These are grim days for the Constitution. At press time, the House had
passed the catastrophic "compromise" negotiated by senators McCain &
Co. to the President's "enemy combatants" bill, and the Senate was
poised to do the same. The only thing compromised is the rule of law;
the bill would still strip detainees of the right to appeal, would
broaden the President's unilateral powers to decide who is an enemy and
which interrogation methods violate the Geneva Conventions, and would
fatally undermine the War Crimes Act. The bill is being rushed to
passage just days after the Canadian government exonerated Maher Arar,
"rendered" by the United States to Syria, imprisoned and tortured for
nearly a year.
Did John McCain and his GOP colleagues cave? Yes. In particular, they
betrayed the courageous military officers and Pentagon lawyers who for
months fought for the rule of law. But the refusal of many Democrats to
confront this constitutional crisis is more scandalous. For weeks Harry
Reid and other Democratic leaders enjoyed the luxury of sitting on their
hands while McCain and other Republicans publicly bucked the White
House. But when vigorous Democratic opposition might have slowed the
bill until a saner, less politicized moment after the election-season
recess, a tepid Senator Reid refused to stand in its way: "We want to do
this. And we want to do it in compliance with the direction from the
Supreme Court. We want to do it in compliance with the Constitution."
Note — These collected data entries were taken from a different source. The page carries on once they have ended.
Lemma forked_jobs p pid : jobs_ok (jobs p) -> jobs_ok (jobs (forked p pid)) /\ (free_slots (jobs p) <= free_slots (jobs (forked p pid)))%nat.
Proof. intros Hj. unfold forked. destruct (negb _ && _); [|done]. by apply (deletes_ok _ (jobs p)). Qed.

Lemma forked_blocked p pid : blocked p = true -> forked p pid = set_children (pid :: children p) p.
Proof. unfold forked. by intros ->. Qed.

Lemma world_moved_trans w w1 w2 x y z :
  world_moved w w1 x -> world_moved w1 w2 y -> z = (x.1 ++ y.1, y.2) -> world_moved w w2 z.
Proof. intros [A1 A2 A3] [B1 B2 B3] ->. split; cbn; [by rewrite B1, A1, app_assoc|done|lia]. Qed.

Lemma world_moved_fork w w2 x :
  world_moved (mk_world (next_pid w + 1) (next_pipe w) (events w)) w2 x -> world_moved w w2 x.
Proof. intros [A1 A2 A3]. split; [done|done|]. cbn in A3. lia. Qed.

Lemma exec_ends argv p w : ends_as (exec_cmd buf argv) p w (wires (EXEC argv) (fds p) (next_pipe w)).
Proof. unfold ends_as, exec_cmd. destruct argv as [|a argv]; (eexists; split; [done|]); split; cbn; rewrite ?app_nil_r; done || lia. Qed.

Lemma ended_bind (m : R unit) f p w x : ends_as m p w x -> ends_as (rbind m f) p w x.
Proof. intros (w' & E & H). exists w'. split; [by apply rbind_ended|done]. Qed.

(** A child that runs a command and exits. *)
Lemma run_ends c p w : runs_as c -> able p (nbacks c) -> 0 < next_pid w ->
  ends_as (run c ;;! exit_process) p w (wires c (fds p) (next_pipe w)).
Proof.
  intros Hc Hp Hw. destruct (Hc p w Hp Hw) as (p' & w' & E & _ & H). exists w'. split; [by rewrite (rbind_goes _ _ _ _ _ _ _ E)|done].
Qed.

Lemma exec_or_run_ends c p w : external c = true -> runs_as c -> able p (nbacks c) -> 0 < next_pid w ->
  ends_as (exec_or_run buf c (run c) ;;! exit_process) p w (wires c (fds p) (next_pipe w)).
Proof.
  intros He Hc Hp Hw. destruct c as [argv|c' fi fl mo fd|l r|l r|c'|c']; cbn [exec_or_run]; try by apply run_ends.
  cbn in He. apply negb_true_iff in He. rewrite He. apply ended_bind, exec_ends.
Qed.

Lemma redr_inner_ends c p w : runs_as c -> able p (nbacks c) -> 0 < next_pid w ->
  ends_as (match c with EXEC argv => exec_cmd buf argv | _ => run c end ;;! exit_process) p w (wires c (fds p) (next_pipe w)).
Proof.
  intros Hc Hp Hw. destruct c as [argv|c' fi fl mo fd|l r|l r|c'|c']; try by apply run_ends. apply ended_bind, exec_ends.
Qed.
Never mind that the whole bill is out of compliance. Patrick Leahy,
Democratic leader on the Senate Judiciary Committee, spoke eloquently
against the bill's habeas-stripping provisions, but none of the Senate's
Democratic lions appeared ready to put up a fight to amend or slow the
bill.
As more than 300 law professors wrote in a letter to Congressional
leaders, the enemy-combatants debate is "an urgent test of our nation's
constitutional and democratic values." At this writing, Democrats as
well as Republicans have failed the test.